LETTERS TO THE EDITOR

Total cavopulmonary direct anastomosis

Frank L. Hanley, MD, V. Mohan Reddy, MD, Jacques A. M. van Son, MD

Division of Cardiothoracic Surgery
University of California-San Francisco
505, Parnassus Ave.
San Francisco, CA 94143-0118

Reply to the Editor:

We have read with interest the letter from Di Carlo, Carotti, and Amodeo, which discusses our case report on the use of total cavopulmonary connection without the use of prosthetic material. At the time of our procedure and the subsequent case report, we were unaware of the contributions in this regard by Dr. Carotti and his colleagues. Our failure to cite their experience in our bibliography is clearly an oversight.

We agree wholeheartedly with most of the comments made by Di Carlo, Carotti, and Amodeo in their letter, with one exception. Point 3 suggests that an atrial cuff can be taken around the inferior vena cava, which may allow a more tension-free anastomosis between the inferior vena cava and the pulmonary trunk. This recommendation is somewhat controversial in that the result would involve atrial incisions and atrial suture lines, which might lead to rhythm disturbances. Avoidance of atrial incisions is one of the major attractions, in our opinion, of the extracardiac total cavopulmonary connection. It is not clear to us that the benefit of complete avoidance of prosthetic material would outweigh the potential risks of the atrial incision necessary in such situations.

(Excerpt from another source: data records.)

Lemma push_ssrcs_run attrs : ∀ w p pr l,
  Forall attr_ok attrs → w_peers w !! p = Some pr → field pr = Some l →
  push_ssrcs p push attrs w =
    Ret tt (set_w_peers <[p := push (λ _, Some (l ++ omap attr_ssrc attrs)) pr]> w).
Proof.
  unfold push_ssrcs. induction attrs as [|a attrs IH]; intros w p pr l Hok Hp Hl; simpl.
  - rewrite app_nil_r, <- Hl, push_id. unfold mret, M_ret. f_equal. destruct w. unfold set_w_peers.
    simpl in *. by rewrite insert_id.
  - apply Forall_cons in Hok as [Ha Hok].
    assert (∀ k : unit → MW unit, ((o ← ssrc_attr a;
       match o with Some ssrc => upd_peer p (push (fmap (λ l, l ++ [ssrc]))) | None => skip end) ≫= k) w =
      k tt (match attr_ssrc a with
            | Some z => set_w_peers <[p := push (λ _, Some (l ++ [z])) pr]> w
            | None => w
            end)) as E.
    { intros k. unfold mbind, M_bind. rewrite ssrc_attr_run by done. destruct (attr_ssrc a) as [z|]; [|done].
      unfold upd_peer, modify. f_equal. destruct w. unfold set_w_peers. simpl in *. f_equal.
      apply map_eq. intros q. rewrite lookup_alter, lookup_insert.
      destruct (decide (p = q)) as [->|]; [|done]. rewrite Hp. simpl. f_equal.
      rewrite <- (push_id pr) at 1. rewrite push_push, Hl. done. }
    rewrite E. destruct (attr_ssrc a) as [z|] eqn:Ez; [|by apply IH].
    rewrite (IH _ p (push (λ _, Some (l ++ [z])) pr) (l ++ [z]));
      [|done | simpl; by rewrite lookup_insert_eq | by rewrite field_push].
    f_equal. destruct w. unfold set_w_peers. simpl. rewrite insert_insert_eq, push_push, <- app_assoc. done.
Qed.
End list_field.

(** The three lists of a peer. *)
Definition with_ssrcs (a v c : list Z) (pr : peer) : peer :=
  set_p_appssrc (λ _, Some c) (set_p_videossrc (λ _, Some v) (set_p_audiossrc (λ _, Some a) pr)).

#[local] Arguments declared : simpl never.
Lemma declared_cons kind m medias :
  declared kind (m :: medias) =
    (if decide (m_name m = kind) then omap attr_ssrc (m_attrs m) else []) ++ declared kind medias.
Proof. done. Qed.

Lemma media_loop medias : ∀ w p pr a v c,
  Forall (λ m, Forall attr_ok (m_attrs m)) medias → w_peers w !! p = Some (with_ssrcs a v c pr) →
  for_each medias (λ value,
    if decide (m_name value = "audio") then push_ssrcs p set_p_audiossrc (m_attrs value)
    else if decide (m_name value = "video") then push_ssrcs p set_p_videossrc (m_attrs value)
    else if decide (m_name value = "Application") then push_ssrcs p set_p_appssrc (m_attrs value)
    else skip) w =
  Ret tt (set_w_peers <[p := with_ssrcs (a ++ declared "audio" medias) (v ++ declared "video" medias)
                               (c ++ declared "Application" medias) pr]> w).
Proof.
  induction medias as [|m medias IH]; intros w p pr a v c Hok Hp; simpl.
  - unfold declared. simpl. rewrite !app_nil_r. unfold mret, M_ret. f_equal. destruct w.
    unfold set_w_peers. simpl in *. by rewrite insert_id.
  - apply Forall_cons in Hok as [Hm Hok]. rewrite !declared_cons.
    assert (∀ w1 a1 v1 c1 m1 (k : MW unit),
      m1 w = Ret tt (set_w_peers <[p := with_ssrcs a1 v1 c1 pr]> w) →
      w1 = set_w_peers <[p := with_ssrcs a1 v1 c1 pr]> w →
      ((m1 : MW unit) ≫= λ _, k) w = k w1) as Hstep.
    { intros w1 a1 v1 c1 m1 k Hm1 ->. by rewrite (bind_ret _ _ _ _ _ Hm1). }
    assert (∀ a1 v1 c1, w_peers (set_w_peers <[p := with_ssrcs a1 v1 c1 pr]> w) !! p =
      Some (with_ssrcs a1 v1 c1 pr)) as Hlk by (intros; simpl; by rewrite lookup_insert_eq).
    assert (∀ x y, set_w_peers <[p := y]> (set_w_peers <[p := x]> w) = set_w_peers <[p := y]> w) as Hins.
    { intros x y. destruct w. unfold set_w_peers. simpl. by rewrite insert_insert_eq. }
    repeat case_decide; try congruence.
    + erewrite Hstep; [| |reflexivity].
      * rewrite (IH _ p pr (a ++ omap attr_ssrc (m_attrs m)) v c), Hins, <- !app_assoc; done.
      * by rewrite (push_ssrcs_run set_p_audiossrc p_audiossrc ltac:(done) ltac:(done) ltac:(by intros []) (m_attrs m) w p _ a Hm Hp eq_refl).
    + erewrite Hstep; [| |reflexivity].
      * rewrite (IH _ p pr a (v ++ omap attr_ssrc (m_attrs m)) c), Hins, <- !app_assoc; done.
      * by rewrite (push_ssrcs_run set_p_videossrc p_videossrc ltac:(done) ltac:(done) ltac:(by intros []) (m_attrs m) w p _ v Hm Hp eq_refl).
    + erewrite Hstep; [| |reflexivity].
      * rewrite (IH _ p pr a v (c ++ omap attr_ssrc (m_attrs m))), Hins, <- !app_assoc; done.
      * by rewrite (push_ssrcs_run set_p_appssrc p_appssrc ltac:(done) ltac:(done) ltac:(by intros []) (m_attrs m) w p _ c Hm Hp eq_refl).
    + by apply IH.
Qed.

Since submitting our report, we have performed this procedure again, this time in a patient with situs solitus hypoplastic left ventricle with straddling mitral valve, D-transposition of the great arteries, pulmonary stenosis, and a well-developed main pulmonary artery. Of interest, the left-sided posterior position of the main pulmonary artery did not preclude direct connection to the right-sided inferior vena cava. This patient also had a previously performed bidirectional superior vena cava–pulmonary artery anastomosis, which did not preclude mobilization of the pulmonary arteries and direct connection. We agree with Di Carlo, Carotti, and Amodeo that extensive mobilization of both branch pulmonary arteries (and the superior vena cava–pulmonary connection, if present) must be performed to facilitate the procedure.